My question is, how do we render "captar fondos reembolsables por el público"?

To attract public redeemable capital/resources/funds?

I'd be grateful for any pointers on this one. The article uses "captar" quite a lot when discussing deposits. Do we say "to attract" deposits??

Thanks in advance.

DESMOND
Des
SEE EXPLANATION
Explanation:
Sorry Des, I'm working on a job myself as we speak and only just now realized I hadn't paid due attention to what you wrote. My original answer remains unchanged. But to answer your question (which I hadn't noticed) about the word "captar" and that it is repeated quite often in your document:

"Captar" can mean a number of things in Bus/Fin, it just depends on the particular context. For example: tap (resources); attract (savings); borrow (funds); recieve (deposits), etc. I suppose one just has to get a sense of the context to decide which of these synomyms to use in a given moment.

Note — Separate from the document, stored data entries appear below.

(** C5 (amended). The alert built by [error_alert] is a danger alert whose
    text carries the message. In every view driven by remote calls -- the
    three lists and the detail pane of the catalog browser, the SQL runner,
    the four sales tabs and the four taxi tabs -- an exception raised inside
    the [try] block of the callback is caught there and rendered in place:
    the callback returns that alert made of [str(e)] for its own children,
    and [no_update] for the store it feeds ([None] for the data store of the
    SQL runner), so a failed click on the catalog page changes the clicked
    view only. The [try] block holds the remote calls of every view and, for
    all views but the SQL runner, the rendering of their result: those
    callbacks return on every input and every process state (for
    [load_schemas], on every context that its declared input can produce).
    In the SQL runner the [try] block holds the execution of the statement
    only: [run_sql] returns unless the serialisation of the returned frame
    raises. While the warehouse fails, every sales and taxi tab shows the
    failure. *)
Theorem errors_render_in_place :
  (forall msg,
     shows msg (error_alert msg) = true /\
     is_alert "danger" (error_alert msg) = true) /\
  (* catalog browser *)
  (forall (w : Catalog.World),
     never_raises (Catalog.load_catalogs w) /\
     renders_failure (Catalog.load_catalogs_try w) (Catalog.load_catalogs w)
       alert1 /\
     (forall ctx n_clicks,
        (forall s, triggered_id ctx <> Some (IdStr s)) ->
        never_raises (Catalog.load_schemas w ctx n_clicks)) /\
     (forall cat n_clicks,
        any n_clicks = true ->
        renders_failure (Catalog.load_schemas_try w cat)
          (Catalog.load_schemas w (mkCtx [IdDict "cat-item" cat]) n_clicks)
          alert2) /\
     (forall ctx n_clicks catalog,
        never_raises (Catalog.load_tables w ctx n_clicks catalog)) /\
     (forall schema catalog n_clicks,
        catalog <> "" ->
        renders_failure (Catalog.load_tables_try w catalog schema)
          (Catalog.load_tables w (mkCtx [IdDict "schema-item" schema])
             n_clicks (Some catalog))
          alert2) /\
     (forall ctx n_clicks catalog schema,
        never_raises (Catalog.show_detail w ctx n_clicks catalog schema)) /\
     (forall table catalog schema n_clicks,
        catalog <> "" -> schema <> "" ->
        renders_failure
          (Catalog.show_detail_try w
             (catalog ++ "." ++ schema ++ "." ++ table))
          (Catalog.show_detail w (mkCtx [IdDict "table-item" table])
             n_clicks (Some catalog) (Some schema))
          (fun e => Update (error_alert (exn_msg e)))) /\
     (forall p e,
        fst (Catalog._client w p) = Ok tt ->
        Catalog.catalogs_list w = Raise e ->
        fst (Catalog.load_catalogs w p) = Ok (error_alert (exn_msg e))) /\
     (forall r cat cat_clicks schema_clicks table_clicks pg p e p1,
        any cat_clicks = true ->
        Catalog.load_schemas_try w cat p = (Raise e, p1) ->
        Catalog.click_catalog r w cat cat_clicks schema_clicks table_clicks
          pg p =
          (Ok {| Catalog.cat_list := Catalog.cat_list pg;
                 Catalog.schema_list := Some (error_alert (exn_msg e));
                 Catalog.table_list := Catalog.table_list pg;
                 Catalog.table_detail := Catalog.table_detail pg;
                 Catalog.store_catalog := Catalog.store_catalog pg;
                 Catalog.store_schema := Catalog.store_schema pg;
                 Catalog.store_table := Catalog.store_table pg |}, p1))) /\
  (* SQL runner *)
  (forall (w : SqlExplorer.World) query max_rows p,
     (forall e p1,
        SqlExplorer.blank query = false ->
        run_query (SqlExplorer.sql w)
          (SqlExplorer.statement (fmt_opt_str query) max_rows) p =
          (Raise e, p1) ->
        SqlExplorer.run_sql w query max_rows p =
          (Ok ([error_alert (exn_msg e)], None), p1)) /\
     ((exists o p', SqlExplorer.run_sql w query max_rows p = (Ok o, p')) \/
      (exists df e p',
         run_query (SqlExplorer.sql w)
           (SqlExplorer.statement (fmt_opt_str query) max_rows) p =
           (Ok df, p') /\
         SqlExplorer.to_json w df = Raise e /\
         SqlExplorer.run_sql w query max_rows p = (Raise e, p')))) /\
  (* sales tabs *)
  (forall (w : Sales.World) years status topn,
     never_raises (Sales.update_kpis w years status) /\
     renders_failure (Sales.update_kpis_try w years status)
       (Sales.update_kpis w years status) alert1 /\
     never_raises (Sales.update_trend w years status) /\
     renders_failure (Sales.update_trend_try w years status)
       (Sales.update_trend w years status) alert1 /\
     never_raises (Sales.update_region w years status) /\
     renders_failure (Sales.update_region_try w years status)
       (Sales.update_region w years status) alert1 /\
     never_raises (Sales.update_customers w years status topn) /\
     renders_failure (Sales.update_customers_try w years status topn)
       (Sales.update_customers w years status topn) alert1) /\
  (forall (w : Sales.World) p p1 e y0 y1 topn status,
     (forall query, run_query (Sales.sql w) query p = (Raise e, p1)) ->
     Sales.update_kpis w [y0; y1] status p =
       (Ok (error_alert (exn_msg e)), p1) /\
     Sales.update_trend w [y0; y1] status p =
       (Ok (error_alert (exn_msg e)), p1) /\
     Sales.update_region w [y0; y1] status p =
       (Ok (error_alert (exn_msg e)), p1) /\
     Sales.update_customers w [y0; y1] status topn p =
       (Ok (error_alert (exn_msg e)), p1)) /\
  (* taxi tabs *)
  (forall (w : Taxi.World) fare dist sample,
     never_raises (Taxi.update_kpis w fare dist) /\
     renders_failure (Taxi.update_kpis_try w fare dist)
       (Taxi.update_kpis w fare dist) alert1 /\
     never_raises (Taxi.update_distributions w fare dist sample) /\
     renders_failure (Taxi.update_distributions_try w fare dist sample)
       (Taxi.update_distributions w fare dist sample) alert1 /\
     never_raises (Taxi.update_hourly w fare dist) /\
     renders_failure (Taxi.update_hourly_try w fare dist)
       (Taxi.update_hourly w fare dist) alert1 /\
     never_raises (Taxi.update_scatter w fare dist sample) /\
     renders_failure (Taxi.update_scatter_try w fare dist sample)
       (Taxi.update_scatter w fare dist sample) alert1) /\
  (forall (w : Taxi.World) p p1 e f0 f1 d0 d1 sample,
     (forall query, run_query (Taxi.sql w) query p = (Raise e, p1)) ->
     Taxi.update_kpis w [f0; f1] [d0; d1] p =
       (Ok (error_alert (exn_msg e)), p1) /\
     Taxi.update_distributions w [f0; f1] [d0; d1] sample p =
       (Ok (error_alert (exn_msg e)), p1) /\
     Taxi.update_hourly w [f0; f1] [d0; d1] p =
       (Ok (error_alert (exn_msg e)), p1) /\
     Taxi.update_scatter w [f0; f1] [d0; d1] sample p =
       (Ok (error_alert (exn_msg e)), p1)).
Proof.
  split; [exact error_alert_shows|].
  split.
  { intros w. repeat split.
    - apply (guarded_never_raises (Catalog.load_catalogs_try w) alert1).
    - apply (guarded_renders_failure (Catalog.load_catalogs_try w) alert1).
    - intros ctx n_clicks. apply load_schemas_never_raises.
    - intros cat n_clicks Hany p e p1 H.
      rewrite (CatalogFacts.load_schemas_click w cat n_clicks p Hany), H.
      reflexivity.
    - intros ctx n_clicks catalog. apply load_tables_never_raises.
    - intros schema catalog n_clicks Hc p e p1 H.
      rewrite (CatalogFacts.load_tables_click w schema catalog n_clicks p Hc).
      rewrite H. reflexivity.
    - intros ctx n_clicks catalog schema. apply show_detail_never_raises.
    - intros table catalog schema n_clicks. apply show_detail_click.
    - intros p e. apply load_catalogs_listing_fails.
    - intros r cat cc sc tc pg p e p1.
      apply CatalogFacts.click_catalog_fails. }
  split.
  { intros w query max_rows p. split.
    - intros e p1. apply run_sql_query_fails.
    - apply run_sql_outcomes. }
  split.
  { intros w years status topn.
    repeat split;
      first [ apply (guarded_never_raises _ alert1)
            | apply (guarded_renders_failure _ alert1) ]. }
  split.
  { intros w p p1 e y0 y1 topn status. apply sales_tabs_show_failure. }
  split.
  { intros w fare dist sample.
    repeat split;
      first [ apply (guarded_never_raises _ alert1)
            | apply (guarded_renders_failure _ alert1) ]. }
  intros w p p1 e f0 f1 d0 d1 sample. apply taxi_tabs_show_failure.
Qed.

Before I continue, I will tell you that it MOST DEFINITELY IS NOT "capture"...scrub that one! In the context you gave in your excerpt, I'm positive the proper term is "receive". You can't be authorized to "attract" funds or deposits. I'm likewise convinced that the synomym "borrow" does not apply here either ---though both borrow (as in credit co-op or union) and "attract" could also be valid, depending on the context. For example, a random sentence: "credit co-ops [unions] borrow funds from people, pay them interest on those funds...etc.", or "credit co-ops attract more savings [or savers] every day!". See what I mean?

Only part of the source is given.